Inoltre, all’interno degli zuccheri liquidi possono essere aggiunti altri acidi organici che rappresentano il 4-5% della ss dei foraggi giovani (citrico, fumarico, malico), e che fungono da conservanti per il TMR in mangiatoia.

L’effetto riscontrato con l’utilizzo di zuccheri sui titoli del latte è univocamente positivo sia per quanto riguarda il grasso che le proteine. Per quanto riguarda il grasso, probabilmente gli zuccheri limitano la crescita di batteri che producono l’acido linoleico coniugato (trans 10 cis 12) che rappresenta, anche a livello di pochi grammi, un potente inibitore dell’acido grasso saturasi mammaria; inoltre, dal momento che in pratica gli zuccheri vengono sostituiti al mais, la razione che ne consegue conterrà una minor quantità di acidi grassi insaturi potenzialmente responsabili della MFD (milk fat depression). Per quanto riguarda le proteine, la spiegazione è assai più semplice dal momento che gli zuccheri causano, come detto prima, una maggior produzione di proteina batterica per kg di sostanza organica fermentata, oltre ad avere un effetto significativo sull’assunzione di sostanza secca giornaliera.

Nel grafico sottostante rappresenta i dati provenienti da una metanalisi di 92 studi effettuati negli ultimi vent’anni confrontando diversi livelli di zuccheri nella razione. Come si evince da questo grafico, l’effetto sulla produzione di latte e di proteine totali giornaliera è maggiore nelle vacche più produttive.

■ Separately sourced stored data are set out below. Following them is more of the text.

(** The hops from [i] on; [left] is [max - i], so the recursion is structural. Answers everything
    that was sent, in order, with the final response or the refusal. *)
(** @src src/src/core/network-guard.ts 840-916 fetchWithPublicRedirects *)
Fixpoint redirect_loop (max left : nat) (sent : list PinnedTransportInput) (url method : string)
    (headers : Headers) (body : option string) : list PinnedTransportInput * result Blocked Response :=
  match pinnedInput url method headers body with
  | Err e => ([], Err e)
  | Ok input =>
      match transport sent input with
      | Err e => ([input], Err (TransportFailed e))
      | Ok response =>
          if negb (bool_decide (response.(status) ∈ REDIRECT_STATUSES)) then ([input], Ok response)
          else
            match response.(location) with
            | None => ([input], Err (RedirectWithoutLocation response.(status)))
            | Some loc =>
                if bool_decide (loc = ""%string)
                then ([input], Err (RedirectWithoutLocation response.(status)))
                else
                  match left with
                  | O => ([input], Err (TooManyRedirects max))
                  | S left' =>
                      match newURL loc (Some url) with
                      | None => ([input], Err InvalidUrl)
                      | Some next =>
                          let nextUrl := next.(u_href) in
                          let '(method', body') := next_request response.(status) method body url nextUrl in
                          let '(rest, res) := redirect_loop max left' (sent ++ [input]) nextUrl method'
                            (redirectHopHeaders headers url nextUrl None) body' in
                          (input :: rest, res)
                      end
                  end
            end
      end
  end.

Definition fetchWithPublicRedirects (url method : string) (headers : Headers) (body : option string)
    (maxRedirects : option nat) : list PinnedTransportInput * result Blocked Response :=
  let max := default 5%nat maxRedirects in
  redirect_loop max max [] url (toUpperCase method) headers body.

(** ** The policy *)

(** What each policy admits, surface by surface. *)
Definition admitted (rawUrl hostname : string) (call : EgressCall) (ctx : option HostPolicyContext) : Prop :=
  let floor := exists c, ctx = Some c /\ hostInFloor hostname c = true in
  match ctx ≫= networkPolicy with
  | None | Some allow_all => True
  | Some deny_all | Some (other_policy _) => False
  | Some allow_list => floor
  | Some guarded =>
      match call with
      | discovery => True
      | full_control acks => floor \/ isGuardedBaselineHost rawUrl = true \/ exists l, acks = Some l /\ hostname ∈ l
      | connector hosts => floor \/ hostname ∈ hosts
      end
  end.

Lemma policyVerdict_iff rawUrl hostname call ctx :
  policyVerdict rawUrl hostname call ctx = Ok tt <-> admitted rawUrl hostname call ctx.
Proof.
  assert ((match ctx with Some c => hostInFloor hostname c | None => false end) = true <->
    exists c, ctx = Some c /\ hostInFloor hostname c = true) as Hf.
  { destruct ctx; naive_solver. }
  unfold policyVerdict, admitted. revert Hf.
  generalize (match ctx with Some c => hostInFloor hostname c | None => false end) as fl. intros fl Hf.
  assert (forall b (e : Blocked), throw_if (negb b) e = Ok tt <-> b = true) as Ht.
  { unfold throw_if. intros [] e; simpl; naive_solver. }
  destruct (ctx ≫= networkPolicy) as [[]|]; try (split; done); [by rewrite Ht, Hf|].
  destruct call as [|acks|hosts]; [done|..]; rewrite Ht, <-Hf, !orb_true_iff, bool_decide_eq_true.
  - destruct acks as [l|]; simpl; [naive_solver|]. split; [|naive_solver].
    intros [?|?%elem_of_nil]; [tauto|done].
  - tauto.
Qed.

(** A request passes exactly when its URL is http or https, it is not plain http to a remote host
    under [enforce_https], the policy admits its host for its surface, and the host is not a private
    address: under [guarded] a connector is never admitted by the provider baseline or by somebody's
    acknowledgement, and an agent-steered request never by a connector's own hosts; [deny-all] and an
    unknown policy admit nothing; a private address is refused under every policy. *)
Theorem host_policy_iff rawUrl call ctx :
  assertHostPolicy rawUrl call ctx = Ok tt <->
  exists u, newURL rawUrl None = Some u /\ is_http (u_protocol u) = true /\
    ((exists c, ctx = Some c /\ enforceHttps c = true) -> u_protocol u = "http:"%string ->
       strip_brackets (u_hostname u) ∈ ["localhost"; "127.0.0.1"; "::1"]%string) /\
    admitted rawUrl (strip_brackets (u_hostname u)) call ctx /\
    isPrivateIP (strip_brackets (u_hostname u)) = false.
Proof.
  unfold assertHostPolicy. destruct (newURL rawUrl None) as [u|]; [|split; [done|by intros (? & ? & _)]].
  destruct (is_http (u_protocol u)) eqn:Eh; simpl;
    [|split; [done|intros (u' & [= <-] & ? & _); congruence]].
  set (h := strip_brackets (u_hostname u)).
  assert (match ctx with Some c => enforceHttps c | None => false end = true <->
    exists c, ctx = Some c /\ enforceHttps c = true) as He by (destruct ctx; naive_solver).
  destruct (_ && _ && _) eqn:Eg.
  - rewrite !andb_true_iff, negb_true_iff, bool_decide_eq_true, bool_decide_eq_false, He in Eg.
    destruct Eg as [[Hc Hp] Hn]. split; [done|]. intros (u' & [= <-] & _ & Hl & _).
    by destruct (Hn (Hl Hc Hp)).
  - assert ((exists c, ctx = Some c /\ enforceHttps c = true) -> u_protocol u = "http:"%string ->
      h ∈ ["localhost"; "127.0.0.1"; "::1"]%string) as Hl.
    { intros Hc Hp. apply He in Hc. apply dec_stable. intros Hn.
      rewrite Hc, Hp, (bool_decide_eq_false_2 (h ∈ _)) in Eg by done. done. }
    pose proof (policyVerdict_iff rawUrl h call ctx) as Hv.
    destruct (policyVerdict rawUrl h call ctx) as [[]|e].
    + unfold throw_if. destruct (isPrivateIP h) eqn:Ep;
        [split; [done|intros (u' & [= <-] & _ & _ & _ & Hq); change (isPrivateIP h = false) in Hq; congruence]|].
      split; [|done]. intros _. exists u. split_and!; try done. by apply Hv.
    + split; [done|]. intros (u' & [= <-] & _ & _ & Ha & _). by apply Hv in Ha.
Qed.

(** ** What a redirect chain sends *)

(** A header of one of the names the loop takes for a credential, [CROSS_ORIGIN_DROP_HEADERS]: what it holds, or
    what a header of another name holds, is not looked at. *)
Definition credential (hs : Headers) : Prop := exists h, h ∈ hs /\ is_credential None h.1 = true.

(** The hops [0..k] are all at one origin. *)
Definition one_origin (trace : list PinnedTransportInput) (k : nat) : Prop :=
  forall j a b, (j < k)%nat -> trace !! j = Some a -> trace !! S j = Some b ->
    isCrossOriginHop (i_url a) (i_url b) = false.

Lemma pinnedInput_sent url method headers body input :
  pinnedInput url method headers body = Ok input ->
  i_url input = url /\ i_body input = body /\ is_http (i_protocol input) = true /\
  isPrivateIP (i_pinnedIp input) = false /\ (credential (i_headers input) <-> credential headers) /\ headers ⊆ i_headers input.
Proof.
  unfold pinnedInput. destruct (newURL url None) as [u|]; [|done].
  destruct (is_http (u_protocol u)) eqn:Eh; [|done]. simpl negb. cbn iota.
  destruct (_ || existsb namesStore _); [done|].
  destruct (resolveAndValidate _) as [[ip fam]|e] eqn:Er; [|done]. intros [= <-]. simpl.
  split_and!; try done.
  - unfold resolveAndValidate in Er. destruct (_ || _).
    + destruct (isPrivateIP (strip_brackets _)) eqn:Ep; [done|]. by simplify_eq.
    + destruct (lookup _) as [|first rs] eqn:El; [done|].
      destruct (private_record (first :: rs)) eqn:Ep; [done|]. destruct (bool_decide _); [done|].
      simplify_eq. unfold private_record in Ep. rewrite filter_cons in Ep.
      case_decide; [done|]. by apply not_true_is_false.
  - destruct (existsb is_host_header headers); [done|]. split; intros (h & Hin & Hc).
    + apply elem_of_app in Hin as [?|Hin]; [by exists h|].
      apply list_elem_of_singleton in Hin as ->. by vm_compute in Hc.
    + exists h. split; [|done]. apply elem_of_app. by left.
  - destruct (existsb is_host_header headers); [done|]. intros h Hh. apply elem_of_app. by left.
Qed.

Lemma redirect_headers hs from to :
  credential (redirectHopHeaders hs from to None) -> isCrossOriginHop from to = false /\ credential hs.
Proof.
  unfold redirectHopHeaders. destruct (isCrossOriginHop from to); [|done]. simpl.
  intros (h & [Hk _]%list_elem_of_filter & Hc). congruence.
Qed.

Lemma redirect_others hs from to h : h ∈ hs -> is_credential None h.1 = false -> h ∈ redirectHopHeaders hs from to None.
Proof. intros Hin Hc. unfold redirectHopHeaders. destruct (negb _); [done|]. by apply list_elem_of_filter. Qed.

Lemma next_body st m body from to m' b :
  next_request st m body from to = (m', Some b) -> isCrossOriginHop from to = false /\ body = Some b.
Proof.
  unfold next_request. destruct (_ && _); [done|]. destruct body; [|done].
  destruct (isCrossOriginHop from to); intros; by simplify_eq.
Qed.

Lemma redirect_loop_head max left sent url method headers body t res :
  redirect_loop max left sent url method headers body = (t, res) ->
  t = [] \/ exists input rest, t = input :: rest /\ pinnedInput url method headers body = Ok input.
Proof.
  destruct left as [|left]; simpl; (destruct (pinnedInput url method headers body) as [input|e]; [|by left; simplify_eq]);
    (destruct (transport sent input) as [r|e]; [|intros; simplify_eq; right; eauto]);
    repeat (case_match; simplify_eq; try (intros; simplify_eq; right; by eauto)).
Qed.

(** What is promised of the hops [t] of a chain that started with these headers and this body. *)
Definition chain_ok (headers : Headers) (body : option string) (t : list PinnedTransportInput) : Prop :=
  forall k input, t !! k = Some input ->
    is_http (i_protocol input) = true /\ isPrivateIP (i_pinnedIp input) = false /\
    (credential (i_headers input) -> one_origin t k /\ credential headers) /\
    (forall b, i_body input = Some b -> one_origin t k /\ body = Some b) /\
    (forall h, h ∈ headers -> is_credential None h.1 = false -> h ∈ i_headers input).

Lemma one_origin_0 t : one_origin t 0.
Proof. intros j a b ?. lia. Qed.

Lemma chain_head url method headers body input :
  pinnedInput url method headers body = Ok input -> chain_ok headers body [input].
Proof.
  intros Ei. destruct (pinnedInput_sent _ _ _ _ _ Ei) as (Hu & Hb & Hp & Hip & Hc & Hs).
  intros k inp Hk. apply list_lookup_singleton_Some in Hk as [-> <-].
  split_and!; [done|done|intros ?; split; [apply one_origin_0|by apply Hc]| |intros h Hh _; by apply Hs].
  intros b ?. split; [apply one_origin_0|congruence].
Qed.

Lemma one_origin_cons input inp rest k :
  isCrossOriginHop (i_url input) (i_url inp) = false ->
  one_origin (inp :: rest) k -> one_origin (input :: inp :: rest) (S k).
Proof.
  intros Hx Ho j a b Hj. destruct j as [|j]; simpl; [by intros [= <-] [= <-]|].
  intros Ha Hb. apply (Ho j); [lia|done|done].
Qed.

Lemma chain_cons url method headers body input next st m' body' t :
  pinnedInput url method headers body = Ok input ->
  next_request st method body url next = (m', body') ->
  (t = [] \/ exists inp rest m h b, t = inp :: rest /\ pinnedInput next m h b = Ok inp) ->
  chain_ok (redirectHopHeaders headers url next None) body' t -> chain_ok headers body (input :: t).
Proof.
  intros Ei En Ht Hc k inp Hk. destruct (pinnedInput_sent _ _ _ _ _ Ei) as (Hu & _).
  destruct k as [|k].
  { simpl in Hk. injection Hk as <-. pose proof (chain_head _ _ _ _ _ Ei 0%nat input eq_refl).
    naive_solver (apply one_origin_0). }
  destruct Ht as [->|(i1 & rest & m & h & b & -> & E1)]; [done|].
  destruct (pinnedInput_sent _ _ _ _ _ E1) as (Hu1 & _).
  destruct (Hc k inp Hk) as (Hp & Hip & Hcr & Hbd & Hoth). split_and!; [done|done|..|intros h' Hh Hn; apply Hoth; [by apply redirect_others|done]].
  - intros Hh. destruct (Hcr Hh) as [Ho Hr]. apply redirect_headers in Hr as [Hx Hr].
    split; [|done]. apply one_origin_cons; [by rewrite Hu, Hu1|done].
  - intros bb Hb. destruct (Hbd bb Hb) as [Ho ->]. apply next_body in En as [Hx ->].
    split; [|done]. apply one_origin_cons; [by rewrite Hu, Hu1|done].
Qed.
(* ===== verification/EgressRegistry.v ===== *)
(** The credentials of the egress proxy, [egress-proxy/registry.ts]: which hosts a shell run may
    reach and for how long, the tunnels open under a credential and the denials recorded for it.

    The clock is an argument of every call. Closing a tunnel is an output: each operation answers
    the tunnels it closed. A tunnel is known by a number, the identity of its handle object. *)
From S2P Require Import Prelude Num JsString.
Local Open Scope Z_scope.

(** @src src/src/egress-proxy/registry.ts 16-24 MAX_TTL_S *)
Definition MAX_TTL_S : Z := 15 * 60 + 5.
Definition DENIAL_RETENTION_MS : Z := 60000.
Definition MAX_DENIALS_PER_CRED : nat := 256.
Definition MAX_CREDS : nat := 1024.

(** [None] is the set ['*']. *)
(** @src src/src/egress-proxy/registry.ts 26-26 HostSet *)
Definition HostSet : Type := option (list string).

(** @src src/src/egress-proxy/registry.ts 28-35 DenialReason *)
Inductive DenialReason :=
| not_in_set | plain_http | bad_port | bad_target | ssrf | sni_mismatch | no_sni | bad_hello | hello_timeout.

(** @src src/src/egress-proxy/registry.ts 37-51 Denial *)
Record Denial := { d_host : list ascii; d_port : Z; d_at : Z; d_reason : DenialReason }.
Definition MAX_DENIED_HOST_CHARS : nat := 255.
(* ===== verification/EgressPolicy.v ===== *)
(** What the egress proxy lets through, [egress-proxy/policy.ts]: host names, the CONNECT target, the
    registration body, the address to connect to, and the TLS hellos it reads. Buffers are lists of
    bytes. Reading the [Proxy-Authorization] header is not modelled (base64). *)
From S2P Require Import Prelude Num JsString JsValue IpAddr EgressRegistry.
Local Open Scope Z_scope.

(** ** Names and targets *)

(** The LABEL pattern: 1 to 63 of a-z, 0-9 and the dash, no dash at either end. *)
Definition is_alnum (c : ascii) : bool := is_lower c || is_digit c.
Definition is_label (l : list ascii) : bool :=
  bool_decide (1 <= length l <= 63)%nat && forallb (fun c => is_alnum c || bool_decide (c = "-"%char)) l &&
  match head l with Some c => is_alnum c | None => false end &&
  match last l with Some c => is_alnum c | None => false end.

(** Digits only, or 0x and hex digits. *)
Definition is_numeric_label (l : list ascii) : bool :=
  (negb (bool_decide (l = [])) && forallb is_digit l) ||
  match l with
  | a :: b :: l' => bool_decide (a = "0"%char) && bool_decide (b = "x"%char) && forallb is_hex l'
  | _ => false
  end.
(** [UPDATE ... WHERE id = ? AND status = ?]: the table and whether a row changed. *)
Definition update_where (i : string) (s : ApprovalStatus) (f : Row -> Row) (t : Table) : Table * bool :=
  ((fun r => if decide (row_id r = i /\ row_status r = s) then f r else r) <$> t,
   existsb (fun r => bool_decide (row_id r = i /\ row_status r = s)) t).
(** [DELETE ... WHERE]. *)
Definition delete_where (p : Row -> bool) (t : Table) : Table := filter (fun r => p r = false) t.

(** ** Filing *)

(** @src src/src/core/approval-store.ts 136-153 FileResult *)
Inductive FileResult :=
| FiledAs (i : string)
| Duplicate_waiting (existing : string) | Duplicate_unknown (existing : string) | Duplicate_sent (existing : string)
| Duplicate_discarded (existing : string) | Duplicate_family_open (existing : string)
| InvalidOrigin | Flood (n : Z) | TooLarge.

(** The newest of the rows (the first inserted of equally new ones). *)
Fixpoint newest (l : list Row) : option Row :=
  match l with
  | [] => None
  | r :: l' => match newest l' with
               | Some r' => if created_at (filed r) <? created_at (filed r') then Some r' else Some r
               | None => Some r
               end
  end.

(** [ORDER BY status = 'unknown' DESC, created_at DESC LIMIT 1]. *)
(** @src src/src/core/approval-store.ts 557-562 fileEntry *)
Definition family_first (l : list Row) : option Row :=
  match newest (filter (fun r => row_status r = unknown) l) with
  | Some r => Some r
  | None => newest l
  end.

(** @src src/src/core/approval-store.ts 551-574 fileEntry *)
Definition duplicate (t : Table) (k : ApprovalKind) (dedupKey : string) (familyKey : option string) (now : Z)
    : option FileResult :=
  let windowStart := now - APPROVAL_DEDUP_WINDOW_MS k in
  match list_find (fun r => dedup_key (filed r) = dedupKey /\ active (row_status r) = true) t with
  | Some (_, r) => Some (if decide (row_status r = unknown) then Duplicate_unknown (row_id r) else Duplicate_waiting (row_id r))
  | None =>
      match (familyKey ≫= fun f => family_first (filter (fun r => family_key (filed r) = Some f /\ active (row_status r) = true) t)) with
      | Some r => Some (if decide (row_status r = unknown) then Duplicate_unknown (row_id r) else Duplicate_family_open (row_id r))
      | None =>
          let same r := match familyKey with
            | Some f => bool_decide (family_key (filed r) = Some f)
            | None => bool_decide (dedup_key (filed r) = dedupKey) end in
          match newest (filter (fun r => same r = true /\
            (row_status r = done_ /\ later (executed_at (life r)) windowStart = true \/
             row_status r = rejected /\ later (decided_at (life r)) windowStart = true /\
               decided_reason (life r) <> Some "cleared_unknown"%string)) t) with
          | Some r => Some (if decide (row_status r = done_) then Duplicate_sent (row_id r) else Duplicate_discarded (row_id r))
          | None => None
          end
      end
  end.

(** [json_extract(origin_json, '$.triggerId')]. *)
(** @src src/src/core/approval-store.ts 581-584 fileEntry *)
Definition stored_trigger (r : Row) : jval :=
  match JSON_parse (origin_json (filed r)) with Some o => js_prop o "triggerId" | None => JUndef end.

(** @src src/src/core/approval-store.ts 125-134 FileApprovalInput *)
Record FileApprovalInput := { filing : ApprovalFiling; origin : ApprovalOrigin; createdBy : option string;
  mandateId : option string; maxPendingPerTrigger : option Z }.

Definition fresh_life : Life :=
  {| status := pending; held_reason := None; held_at := None; decided_at := None; decided_by := None;
     decided_reason := None; claimed_at := None; executed_at := None; attempts := 0; result_json := None;
     purge_after := None; tombstoned_at := None |}.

A queste caratteristiche strettamente nutrizionali, si può aggiungere la riconosciuta funzione antipolvere e anti demiscelazione che gli zuccheri liquidi svolgono nel caso del loro utilizzo in un TMR a secco.

In conclusione, nella pratica, passare da una razione contenente il 27-30% di amido e il 3% di zuccheri ad una contenente il 24-25% di amidi e il 6-8% di zuccheri, rappresenta un’evoluzione che permette all’animale di limitare i rischi di acidosi, stimolando l’ingestione e l’efficienza di fermentazione.

Inoltre, la maggior efficienza della digeribilità della fibra fa sì che le aziende possano utilizzare un maggior quantitativo di foraggi aziendali, un tema connesso intimamente con il concetto di sostenibilità delle produzioni.

La somministrazione di zuccheri per di più rappresenta una pratica virtuosa, perché fa si che, pur mantenendo un’impostazione di precision feeding, l’animale ritorni a parametri nutrizionali riscontrabili in condizioni naturali.